In his later years, Miller took a more universal approach to drama. While several of his plays, such as The Price and The American Clock, have American settings, others, such as Incident at Vichy and The Creation of the World and Other Business, possess European and biblical settings, reflecting his desire to explore the roots of human behavior. Incident at Vichy is a searing study of a group of detainees in France during the German Occupation who examine and cross-examine one another’s motivations and responsibilities toward themselves and humanity. The play demonstrates the need for social responsibility through sacrifice. Playing for Time concerns an all-female orchestra in the concentration camp at Auschwitz that performs in order to save the lives of the musicians. The Creation of the World and Other Business is a surprisingly humorous effort to describe the conflicts inherent in any human organization of society; Up from Paradise is a musical adaptation of Creation. In Broken Glass, a Jewish woman in New York experiences guilt upon viewing newspaper photographs of the mistreatment of Jews in Nazi Germany. Her guilt results in her hysteria and paralysis. Finishing the Picture revisits the making of The Misfits, a screenplay Miller wrote for his second wife, actor Marilyn Monroe.

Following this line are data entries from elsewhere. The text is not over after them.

(* ===== verification/Invariant.v ===== *)
(** * The accounting invariant of the runtime

    The counter of a live task is the number of submissions in flight for it
    plus the number of local handles; every entry in flight and every handle
    names a live task; a slab slot holds a live task or waits in the free list
    to be reclaimed.  The ghost arguments are the handles held by the code that
    runs (slab index and address) and the entries in the kernel. *)

From S2P Require Import Prelude UserData Io Task Slab BufPool BufRing Futures Runtime Calls Quiet.

(** ** Bodies the invariant covers

    [WBuffer::submit] pushes an entry that belongs to no task, and a fan-out
    to 2^16 descriptors or more counts fewer references than it submits
    entries; both are excluded (Scenarios.v shows what happens with the first). *)
Definition leaf_ok {A} (l : Leaf A) : Prop :=
  match l with
  | LWriteMultiple (WriteMultiple_Init fds _ _) => Z.of_nat (length fds) < 2 ^ 16
  | LWriteMultiple WriteMultiple_Poisoned => False
  | _ => True
  end.

Fixpoint prog_ok (p : Prog) : Prop :=
  match p with
  | Return | Unwind _ => True
  | Await leaf _ k => leaf_ok leaf /\ forall v, prog_ok (k v)
  | Spawn child k => prog_ok child /\ prog_ok k
  | AllocWrite k => forall b, prog_ok (k b)
  | CloneWrite _ k => forall b, prog_ok (k b)
  | SubmitWrite _ _ _ _ => False
  | DropRes _ k => prog_ok k
  end.

Definition fut_ok (f : Fut) : Prop :=
  match f with Suspended p => prog_ok p | Completed => True end.

(** ** Counting *)
Definition refs (i : Z) (es : list Entry) : Z := count_if (fun e => entry_task_idx e =? i) es.
Definition held (i : Z) (H : list (Z * Z)) : Z := count_if (fun h => h.1 =? i) H.

Record header_ok (H : list (Z * Z)) (es : list Entry) (i : Z) (r : RawTask Fut) : Prop := {
  ho_idx : r.(rt_slab_idx) = Some i;
  ho_rc : r.(rt_ref_counter) = refs i es + held i H;
  ho_pos : 0 < r.(rt_ref_counter) < 2 ^ 16;
  ho_nb : fits 16 r.(rt_syscall_nb);
  ho_fut : fut_ok r.(rt_future);
}.

(** Slot [i] holds the live task at [p]. *)
Definition slot_live (w : World) (i p : Z) : Prop :=
  slab_lookup w.(w_rt).(tasks) i = Some p /\ i ∉ w.(RUNTIME_FREE_LIST).

Record inv (H : list (Z * Z)) (K : list Entry) (w : World) : Prop := {
  iv_slab : slab_wf w.(w_rt).(tasks);
  iv_live : forall p r, w.(w_heap) !! p = Some r -> p mod RawTask_align = 0 /\
    exists i, slot_live w i p /\ header_ok H (K ++ w.(w_rt).(pending)) i r;
  iv_slot : forall i p, slot_live w i p ->
    exists r, w.(w_heap) !! p = Some r /\ r.(rt_slab_idx) = Some i;
  iv_free : NoDup w.(RUNTIME_FREE_LIST) /\
    forall i, i ∈ w.(RUNTIME_FREE_LIST) -> is_Some (slab_lookup w.(w_rt).(tasks) i);
  iv_entries : forall e, e ∈ K ++ w.(w_rt).(pending) ->
    fits 64 e.(e_user_data) /\ exists p, slot_live w (entry_task_idx e) p;
  iv_handles : forall h, h ∈ H -> slot_live w h.1 h.2;
  iv_wake : w.(RUNTIME_WAKE_LIST) = [];
  iv_ring : ring_ok w;
}.

Definition wf_info (t : TaskInfo) : Prop := wf_payload (payload_of_info t).

(** The task at slab index [i] is being polled. *)
Record running (H : list (Z * Z)) (K : list Entry) (i : Z) (w : World) : Prop := {
  ru_inv : inv H K w;
  ru_info : wf_info w.(CURRENT_TASK);
  ru_idx : w.(CURRENT_TASK).(ti_tag).(task_idx) = i;
  ru_held : exists p, (i, p) ∈ H;
}.

(** ** Preservation by changes that do not concern the counters *)
Lemma slot_live_quiet w w' i p : quiet w w' -> slot_live w' i p <-> slot_live w i p.
Proof. intros []. unfold slot_live. by rewrite q_tasks, q_free. Qed.

Lemma inv_quiet H K w w' : quiet w w' -> inv H K w -> inv H K w'.
Proof.
  intros Hq [Hs Hl Hsl Hf He Hh Hw Hr].
  assert (Hsv : forall i p, slot_live w' i p <-> slot_live w i p) by (intros; by apply slot_live_quiet).
  split.
  - by rewrite (q_tasks _ _ Hq).
  - intros p r. rewrite (q_heap _ _ Hq), (q_pending _ _ Hq). intros Hp.
    destruct (Hl _ _ Hp) as (Ha & i & Hi & Hok). split; [done|]. exists i. by rewrite Hsv.
  - intros i p. rewrite Hsv, (q_heap _ _ Hq). apply Hsl.
  - by rewrite (q_tasks _ _ Hq), (q_free _ _ Hq).
  - intros e. rewrite (q_pending _ _ Hq). intros Hin. destruct (He _ Hin) as (? & p & ?).
    split; [done|]. exists p. by rewrite Hsv.
  - intros h Hin. rewrite Hsv. by apply Hh.
  - by rewrite (q_wake _ _ Hq).
  - by apply quiet_ring with w.
Qed.

Lemma running_quiet H K i w w' : quiet w w' -> running H K i w -> running H K i w'.
Proof.
  intros Hq [Hi Hw Hx Hh]. split; [by eapply inv_quiet|..]; by rewrite ?(q_current _ _ Hq).
Qed.

Lemma inv_set_current H K w t : inv H K w -> inv H K (set_current t w).
Proof. intros []. by split. Qed.

Lemma running_set_current H K i w t : running H K i w -> wf_info t -> t.(ti_tag).(task_idx) = i ->
  running H K i (set_current t w).
Proof. intros []; split; try done. by apply inv_set_current. Qed.

Lemma running_ring H K i w : running H K i w -> ring_ok w.
Proof. intros []. by apply (iv_ring _ _ _ ru_inv0). Qed.

Lemma running_owner H K i w : running H K i w -> exists p, (i, p) ∈ H /\ slot_live w i p.
Proof. intros [Hi _ _ [p Hp]]. exists p. split; [done|]. by apply (iv_handles _ _ _ Hi (i, p)). Qed.

Lemma inv_find H K w i p : inv H K w -> slot_live w i p ->
  p mod RawTask_align = 0 /\ exists r, w.(w_heap) !! p = Some r /\ header_ok H (K ++ w.(w_rt).(pending)) i r.
Proof.
  intros Hi Hl. destruct (iv_slot _ _ _ Hi _ _ Hl) as (r & Hr & Hx).
  destruct (iv_live _ _ _ Hi _ _ Hr) as (Ha & j & _ & Hok). split; [done|]. exists r.
  assert (j = i) as -> by (pose proof (ho_idx _ _ _ _ Hok); congruence). done.
Qed.

Lemma slot_live_fun w i p p' : slot_live w i p -> slot_live w i p' -> p = p'.
Proof. intros [] []. congruence. Qed.

Lemma refs_app i es es' : refs i (es ++ es') = refs i es + refs i es'.
Proof. apply count_if_app. Qed.
Lemma refs_nil i : refs i [] = 0.
Proof. done. Qed.
Lemma refs_cons i e es : refs i (e :: es) = (if entry_task_idx e =? i then 1 else 0) + refs i es.
Proof. unfold refs. by rewrite count_if_cons. Qed.
Lemma refs_nonneg i es : 0 <= refs i es.
Proof. apply count_if_nonneg. Qed.
Lemma held_cons i h H : held i (h :: H) = (if h.1 =? i then 1 else 0) + held i H.
Proof. unfold held. by rewrite count_if_cons. Qed.
Lemma held_nonneg i H : 0 <= held i H.
Proof. apply count_if_nonneg. Qed.
Lemma held_nil i : held i [] = 0.
Proof. done. Qed.

Create Rewrite HintDb refs.
#[export] Hint Rewrite refs_app refs_cons refs_nil held_cons held_nil : refs.

Lemma refs_zero i es : (forall e, e ∈ es -> entry_task_idx e <> i) -> refs i es = 0.
Proof. intros He. apply count_if_zero, Forall_forall. intros e Hin. apply Z.eqb_neq. by apply He. Qed.

Lemma refs_zero_inv i es e : refs i es = 0 -> e ∈ es -> entry_task_idx e <> i.
Proof.
  intros H0 Hin Heq. apply list_elem_of_split in Hin as (l1 & l2 & ->).
  rewrite refs_app, refs_cons, Heq, Z.eqb_refl in H0.
  pose proof (refs_nonneg i l1). pose proof (refs_nonneg i l2). lia.
Qed.

Lemma held_zero_inv i H h : held i H = 0 -> h ∈ H -> h.1 <> i.
Proof.
  intros H0 Hin Heq. apply list_elem_of_split in Hin as (l1 & l2 & ->).
  unfold held in H0. rewrite count_if_app, count_if_cons, Heq, Z.eqb_refl in H0.
  pose proof (count_if_nonneg (fun h : Z * Z => h.1 =? i) l1).
  pose proof (count_if_nonneg (fun h : Z * Z => h.1 =? i) l2). lia.
Qed.

Lemma held_zero i H : (forall h, h ∈ H -> h.1 <> i) -> held i H = 0.
Proof. intros He. apply count_if_zero, Forall_forall. intros h Hin. apply Z.eqb_neq. by apply He. Qed.

(** ** Changing one header, the entries and the handles of its task *)
Lemma inv_header H H' K K' w w' i p r r' :
  inv H K w -> slot_live w i p -> w.(w_heap) !! p = Some r ->
  w'.(w_heap) = <[p := r']> w.(w_heap) ->
  w'.(w_rt).(tasks) = w.(w_rt).(tasks) ->
  w'.(RUNTIME_FREE_LIST) = w.(RUNTIME_FREE_LIST) ->
  w'.(RUNTIME_WAKE_LIST) = w.(RUNTIME_WAKE_LIST) ->
  ring_ok w' ->
  header_ok H' (K' ++ w'.(w_rt).(pending)) i r' ->
  (forall j, j <> i -> refs j (K' ++ w'.(w_rt).(pending)) = refs j (K ++ w.(w_rt).(pending)) /\
                       held j H' = held j H) ->
  (forall e, e ∈ K' ++ w'.(w_rt).(pending) ->
     e ∈ K ++ w.(w_rt).(pending) \/ (entry_task_idx e = i /\ fits 64 e.(e_user_data))) ->
  (forall h, h ∈ H' -> h ∈ H \/ h = (i, p)) ->
  inv H' K' w'.
Proof.
  intros Hi Hl Hr Eh Et Ef Ew Hring Hok Hother Hent Hhan.
  assert (Hsv : forall j q, slot_live w' j q <-> slot_live w j q)
    by (intros; unfold slot_live; by rewrite Et, Ef).
  split.
  - rewrite Et. apply Hi.
  - intros q r1. rewrite Eh, lookup_insert_Some. intros [[<- <-]|[Hne Hq]].
    + split; [by apply (inv_find _ _ _ _ _ Hi Hl)|]. exists i. by rewrite Hsv.
    + destruct (iv_live _ _ _ Hi _ _ Hq) as (Ha & j & Hj & Hoj). split; [done|]. exists j.
      rewrite Hsv. split; [done|].
      assert (Hji : j <> i) by (intros ->; by apply Hne, (slot_live_fun w i)).
      destruct (Hother j Hji) as [E1 E2]. destruct Hoj. split; try done. by rewrite E1, E2.
  - intros j q. rewrite Hsv, Eh. intros Hj. destruct (decide (q = p)) as [->|Hne].
    + exists r'. rewrite lookup_insert_eq. split; [done|].
      destruct (iv_slot _ _ _ Hi _ _ Hj) as (r1 & Hr1 & Hx1).
      destruct (iv_slot _ _ _ Hi _ _ Hl) as (r2 & Hr2 & Hx2).
      rewrite (ho_idx _ _ _ _ Hok). congruence.
    + destruct (iv_slot _ _ _ Hi _ _ Hj) as (r1 & ? & ?). exists r1.
      by rewrite lookup_insert_ne by done.
  - rewrite Et, Ef. apply Hi.
  - intros e He. destruct (Hent e He) as [He'|[He' Hf]].
    + destruct (iv_entries _ _ _ Hi _ He') as (? & q & ?). split; [done|]. exists q. by rewrite Hsv.
    + split; [done|]. exists p. by rewrite Hsv, He'.
  - intros h Hh. rewrite Hsv. destruct (Hhan h Hh) as [Hh'| ->]; [by apply (iv_handles _ _ _ Hi)|done].
  - rewrite Ew. apply Hi.
  - done.
Qed.

(** ** Steps on one header *)
Section Steps.
Context {prof : Profile} {flags : CqueueFlags}.

Lemma task_at_ok w i p : slab_wf w.(w_rt).(tasks) -> slab_lookup w.(w_rt).(tasks) i = Some p ->
  task_at i w = Ok (p, w).
Proof.
  intros [fl Hs] Hl. unfold task_at, zoom. cbn [lget tasks_lens]. rewrite (index_ok _ _ _ _ Hs Hl).
  cbn [lset tasks_lens]. by destruct w as [? []].
Qed.

Lemma task_at_live H K w i p : inv H K w -> slot_live w i p -> task_at i w = Ok (p, w).
Proof. intros Hi [Hl _]. apply task_at_ok; [apply Hi|done]. Qed.

Lemma wp_task_at H K w i p (Q : Z -> World -> Prop) :
  inv H K w -> slot_live w i p -> Q p w -> wp (task_at i) Q w.
Proof. intros Hi Hl HQ. unfold wp. by rewrite (task_at_live _ _ _ _ _ Hi Hl). Qed.

Lemma wp_heap {A} (m : M (heap Fut) A) a h (Q : A -> World -> Prop) w :
  m w.(w_heap) = Ok (a, h) -> Q a (set_w_heap h w) -> wp (zoom heap_lens m) Q w.
Proof. intros E HQ. unfold wp, zoom. cbn [lget heap_lens]. by rewrite E. Qed.

Lemma set_w_heap_id w : set_w_heap w.(w_heap) w = w.
Proof. by destruct w. Qed.

Lemma wp_heap_panic {A} (m : M (heap Fut) A) msg (Q : A -> World -> Prop) w :
  m w.(w_heap) = Panic msg -> wp (zoom heap_lens m) Q w.
Proof. intros E. unfold wp, zoom. cbn [lget heap_lens]. by rewrite E. Qed.

Lemma wp_load w p r (Q : RawTask Fut -> World -> Prop) :
  w.(w_heap) !! p = Some r -> Q r w -> wp (zoom heap_lens (load p)) Q w.
Proof. intros Hr HQ. eapply wp_heap; [by apply load_ok|]. by rewrite set_w_heap_id. Qed.

(** One more reference: the invariant is restored once the reference is
    given to an entry of the task, or to a handle. *)
Lemma wp_inc_rc H K w i p (Q : unit -> World -> Prop) :
  inv H K w -> slot_live w i p ->
  (forall h', inv ((i, p) :: H) K (set_w_heap h' w) ->
     (forall e, entry_task_idx e = i -> fits 64 e.(e_user_data) ->
        inv H K (set_w_rt (set_pending (w.(w_rt).(pending) ++ [e]) w.(w_rt)) (set_w_heap h' w))) ->
     Q tt (set_w_heap h' w)) ->
  wp (zoom heap_lens (inc_rc p)) Q w.
Proof.
  intros Hi Hl HQ. destruct (inv_find _ _ _ _ _ Hi Hl) as (Ha & r & Hr & Hok).
  destruct Hok as [Hx Hrc Hpos Hnb Hfut].
  assert (Hrf : fits 16 r.(rt_ref_counter)) by (unfold fits; lia).
  pose proof (inc_rc_eq _ _ _ Hr Hrf) as E.
  destruct (Z.leb_spec 65536 (rt_ref_counter r + 1)); [by eapply wp_heap_panic|].
  eapply wp_heap; [done|]. apply HQ.
  - eapply (inv_header H _ K K w _ i p r); try done; [apply Hi| |..].
    + split; simpl; try done; [|lia]. rewrite held_cons. simpl. rewrite Z.eqb_refl. lia.
    + intros j Hj. split; [done|]. rewrite held_cons. simpl. rewrite (proj2 (Z.eqb_neq _ _)) by done. lia.
    + intros e He. by left.
    + intros h [->|Hh]%elem_of_cons; [by right|by left].
  - intros e He Hfe. eapply (inv_header H H K K w _ i p r); try done; [apply Hi| |..]; simpl.
    + split; simpl; try done; [|lia]. rewrite app_assoc, refs_app, refs_cons, He, Z.eqb_refl, refs_nil. lia.
    + intros j Hj. split; [|done]. rewrite app_assoc, refs_app, refs_cons, He, refs_nil.
      rewrite (proj2 (Z.eqb_neq _ _)) by done. lia.
    + intros e'. rewrite app_assoc, elem_of_app, list_elem_of_singleton. intros [?| ->]; [by left|by right].
    + intros h Hh. by left.
Qed.

(** The world with more entries queued. *)
Definition add_pending (es : list Entry) (w : World) : World :=
  set_w_rt (set_pending (w.(w_rt).(pending) ++ es) w.(w_rt)) w.

Lemma wp_inc_rc_of H K w i (Q : unit -> World -> Prop) :
  running H K i w ->
  (forall h', (forall e, entry_task_idx e = i -> fits 64 e.(e_user_data) ->
       running H K i (add_pending [e] (set_w_heap h' w))) -> Q tt (set_w_heap h' w)) ->
  wp (inc_rc_of i) Q w.
Proof.
  intros Hr HQ. destruct (running_owner _ _ _ _ Hr) as (p & Hp & Hl).
  unfold inc_rc_of. apply wp_bind. eapply wp_task_at; [apply Hr|done|].
  eapply wp_inc_rc; [apply Hr|done|]. intros h' _ Hpush. apply HQ. intros e He Hf.
  destruct Hr as [Hi Hw Hx Hh]. split; [|done|done|done]. by apply (Hpush e).
Qed.

(** Changing only the syscall number or the future of a live header. *)
Lemma inv_nb H K w i p r n : inv H K w -> slot_live w i p -> w.(w_heap) !! p = Some r -> fits 16 n ->
  inv H K (set_w_heap (<[p := set_syscall_nb n r]> w.(w_heap)) w).
Proof.
  intros Hi Hl Hr Hn. destruct (inv_find _ _ _ _ _ Hi Hl) as (Ha & r1 & Hr1 & Hok).
  assert (r1 = r) as -> by congruence. destruct Hok.
  eapply (inv_header H H K K w _ i p r); try done; [apply Hi|..]; auto; by split.
Qed.

Lemma inv_future H K w i p r f : inv H K w -> slot_live w i p -> w.(w_heap) !! p = Some r -> fut_ok f ->
  inv H K (set_w_heap (<[p := set_future f r]> w.(w_heap)) w).
Proof.
  intros Hi Hl Hr Hn. destruct (inv_find _ _ _ _ _ Hi Hl) as (Ha & r1 & Hr1 & Hok).
  assert (r1 = r) as -> by congruence. destruct Hok.
  eapply (inv_header H H K K w _ i p r); try done; [apply Hi|..]; auto; by split.
Qed.

Lemma wp_augmente H K w i p (Q : unit -> World -> Prop) :
  inv H K w -> slot_live w i p ->
  (forall h', inv H K (set_w_heap h' w) -> Q tt (set_w_heap h' w)) ->
  wp (zoom heap_lens (augmente_syscall_nb p)) Q w.
Proof.
  intros Hi Hl HQ. destruct (inv_find _ _ _ _ _ Hi Hl) as (Ha & r & Hr & _).
  eapply wp_heap; [by apply augmente_syscall_nb_eq|]. apply HQ. eapply inv_nb; try done.
  pose proof (Z.mod_pos_bound (rt_syscall_nb r) 32768 ltac:(lia)). unfold fits. lia.
Qed.

Lemma fits_lor_multiple z : fits 16 z -> fits 16 (Z.lor z 32768).
Proof.
  intros Hz. change 32768 with MULTIPLE_MASK. rewrite lor_mask by done.
  pose proof (Z.mod_pos_bound z 32768 ltac:(lia)). unfold fits. lia.
Qed.

Lemma wp_set_multishot H K w i p (Q : unit -> World -> Prop) :
  inv H K w -> slot_live w i p ->
  (forall h', inv H K (set_w_heap h' w) -> Q tt (set_w_heap h' w)) ->
  wp (zoom heap_lens (set_multishot p)) Q w.
Proof.
  intros Hi Hl HQ. destruct (inv_find _ _ _ _ _ Hi Hl) as (Ha & r & Hr & Hok).
  eapply wp_heap; [by apply set_multishot_eq|]. apply HQ. eapply inv_nb; try done.
  apply fits_lor_multiple, Hok.
Qed.
End Steps.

Miller’s later plays suggest a movement away from his early focus on society as the cause of human troubles. In these works he depicts society as a manifestation of contradictions at the very heart of human existence. He achieved, in his mature work, a melding of psychology and sociology, of the individual and the group, as a way of dramatizing the predicaments not only of his time but also of all times.
Between the late 1960s and mid-1980s, Miller and his third wife, photographer Inge Morath, produced several books together. He also published an autobiography, Timebends, in 1987.

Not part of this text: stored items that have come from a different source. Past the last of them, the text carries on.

Lemma Runs_ReadFuture f : Runs (ReadFuture_poll f) (fun _ => True).
Proof.
  destruct f; simpl; [submitted (Runs_send_read fd)|].
  step_as (Runs_any (fun w => ti_result (CURRENT_TASK w))).
  step_as (Runs_any (fun w => ti_flags (CURRENT_TASK w))). destruct (_ <=? _).
  - eapply (Runs_bind _ _ (fun _ => True)); [|intros; done_poll].
    destruct (buffer_select _); [apply Runs_release|done_poll].
  - step_as (@Runs_expect Z). step_as Runs_checkout. done_poll.
Qed.

Lemma Runs_ReadStream s : Runs (ReadStream_poll_next s) (fun _ => True).
Proof.
  unfold ReadStream_poll_next. destruct (rs_state s); [submitted (Runs_send_recv_multishot (rs_fd s))| |done_poll].
  step_as (Runs_any (fun w => ti_result (CURRENT_TASK w))).
  step_as (Runs_any (fun w => ti_flags (CURRENT_TASK w))). destruct (_ <? _); [done_poll|].
  step_as (@Runs_expect Z). step_as Runs_checkout. done_poll.
Qed.

Lemma Runs_WriteFuture f : Runs (WriteFuture_poll f) (fun _ => True).
Proof.
  destruct f; simpl; [submitted (Runs_send_write fd buf_id len)|].
  step_as (Runs_any (fun w => ti_result (CURRENT_TASK w))). done_poll.
Qed.

Lemma Runs_WriteMultiple f : leaf_ok (LWriteMultiple f) ->
  Runs (WriteMultipleFuture_poll f) (fun r => leaf_ok (LWriteMultiple r.1)).
Proof.
  destruct f as [fds b n|c fds fl n b|]; intros Hok; [| |done]; cbn [WriteMultipleFuture_poll].
  - step_as (Runs_quiet _ (WBuffer_clone_quiet b)).
    step_as (Runs_with_borrow_mut _ _ (Runs_send_multiple_write fds a n Hok)). done_poll.
  - step_as Runs_sub_w. eapply Runs_bind; [apply Runs_current|intros t [Ht Hti]]. cbv zeta.
    step_as (@Runs_expect Z). step_as Runs_assert. destruct (_ =? 0); [|done_poll].
    step_as (Runs_with_borrow_mut _ _ (Runs_advance _ Hti)).
    eapply Runs_bind; [apply Runs_current|intros t' [Ht' Hti']].
    eapply Runs_bind; [apply (Runs_set_current (set_to_next_task t')); [by apply set_to_next_wf|done]|].
    intros _ _. done_poll.
Qed.

Lemma Runs_CommitFuture f : Runs (CommitFuture_poll f) (fun _ => True).
Proof.
  destruct f; simpl; [submitted (Runs_send_commit_write ptr fd_idx len (as_u16 buf_idx))|].
  step_as Runs_release. step_as (Runs_any (fun w => ti_result (CURRENT_TASK w))). done_poll.
Qed.

Lemma Runs_SocketFuture f : Runs (SocketFuture_poll f) (fun _ => True).
Proof.
  destruct f as [addr|fd addr|]; simpl; [submitted Runs_send_socket| |done].
  destruct (fd =? 0); [|done_poll]. step_as (Runs_any (fun w => ti_result (CURRENT_TASK w))).
  submitted (Runs_send_connect (as_u32 a) addr sockaddr_in_size).
Qed.

Lemma Runs_poll_leaf {A} (l : Leaf A) : leaf_ok l -> Runs (poll_leaf l) (fun r => leaf_ok r.1).
Proof.
  intros Hok. destruct l; cbn [poll_leaf].
  - step_as Runs_AcceptFuture. done_poll.
  - step_as Runs_AcceptStream. done_poll.
  - step_as Runs_ReadFuture. done_poll.
  - step_as Runs_ReadStream. done_poll.
  - step_as Runs_WriteFuture. done_poll.
  - eapply Runs_bind; [by apply Runs_WriteMultiple|intros r Hr]. done_poll.
  - step_as Runs_CommitFuture. done_poll.
  - step_as Runs_SocketFuture. done_poll.
Qed.
End Runs.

Over the course of his lifetime, Miller amassed a number of awards and honors in recognition of his work. Among them were five Tony Awards, a Special Lifetime Achievement Tony Award, two Drama Critics' Circle Awards, two Emmy Awards, and a Gold Medal in Literature from the American Academy of Arts and Letters.
Miller died of heart failure on February 10, 2005, in Roxbury, Connecticut. The play Resurrection Blues (2006), about an imagined Second Coming of Christ in modern Latin America, and the short story collection Presence (2007) were published posthumously.